For the entries that follow, count the lines containing the string "opacity" and write only the number.

=== SOURCE DATA ===

(** X8: ticking keeps the field as it was allocated: after any number of
    ticks there are as many particles, each with the radius and opacity
    it had, and with the same speed along either axis; only positions
    and the signs of the velocities change. *)
Theorem ticks_conserve (canvas : Canvas) (ps : list Particle) (k : nat) :
  let ps' := Nat.iter k (tick canvas) ps in
  length ps' = length ps
  ∧ map size ps' = map size ps
  ∧ map opacity ps' = map opacity ps
  ∧ Forall2 (λ p p', Qabs.Qabs (vx p') == Qabs.Qabs (vx p) ∧ Qabs.Qabs (vy p') == Qabs.Qabs (vy p))
            ps ps'.
Proof.
  intros ps'. subst ps'. rewrite iter_tick.
  split_and!.
  - apply length_map.
  - rewrite map_map. apply map_ext. intros p.
    by destruct (iter_update_kept canvas k p X) as (-> & _).
  - rewrite map_map. apply map_ext. intros p.
    by destruct (iter_update_kept canvas k p X) as (_ & -> & _).
  - apply Forall2_fmap_r, Forall_Forall2_diag, Forall_forall. intros p _.
    split.
    + by destruct (iter_update_kept canvas k p X) as (_ & _ & Hv).
    + by destruct (iter_update_kept canvas k p Y) as (_ & _ & Hv).
Qed.

Lemma update_returning a canvas p : returning a canvas p → returning a canvas (update canvas p).
Proof.
  intros [Hin | Hnext].
  - destruct (crosses a canvas p) eqn:Hc.
    + right. rewrite update_pos, update_vel, Hc.
      unfold within in Hin.
      assert (Hb : pos a p + vel a p + vel a p * -1 == pos a p) by ring.
      by rewrite Hb.
    + left. unfold within. rewrite update_pos. by apply crosses_false.
  - left. unfold within. by rewrite update_pos.
Qed.

Lemma iter_returning a canvas p (k : nat) :
  within a canvas p → returning a canvas (Nat.iter k (update canvas) p).
Proof.
  intros Hin. induction k as [|k IH]; [by left |].
  by apply update_returning.
Qed.

Lemma Qabs_bounds v : - Qabs.Qabs v <= v ∧ v <= Qabs.Qabs v.
Proof.
  split; [| apply Qabs.Qle_Qabs].
  rewrite <- (Qopp_involutive v) at 2. apply Qopp_le_compat.
  rewrite <- Qabs.Qabs_opp. apply Qabs.Qle_Qabs.
Qed.

Lemma returning_grows a canvas next p :
  extent a canvas <= extent a next → returning a canvas p → returning a next p.
Proof.
  intros Hle [[H0 H1] | [H0 H1]]; [left | right]; split; try done;
    by eapply Qle_trans.
Qed.

Lemma last_size_cons canvas next sizes :
  last_size canvas (next :: sizes) = last_size next sizes.
Proof. unfold last_size. rewrite last_cons. by destruct (last sizes). Qed.

Lemma resized_ticks_returning a sizes canvas p :
  returning a canvas p →
  never_shrinks a canvas sizes →
  returning a (last_size canvas sizes) (resized_ticks sizes p).
Proof.
  revert canvas p.
  induction sizes as [| next sizes IH]; intros canvas p Hret Hgrow; [exact Hret |].
  destruct Hgrow as [Hle Hgrow]. rewrite last_size_cons.
  change (resized_ticks (next :: sizes) p)
    with (resized_ticks sizes (update next p)).
  apply IH; [| done]. apply update_returning. by eapply returning_grows.
Qed.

===

**OUTPUT OF THE EXERCISE**
2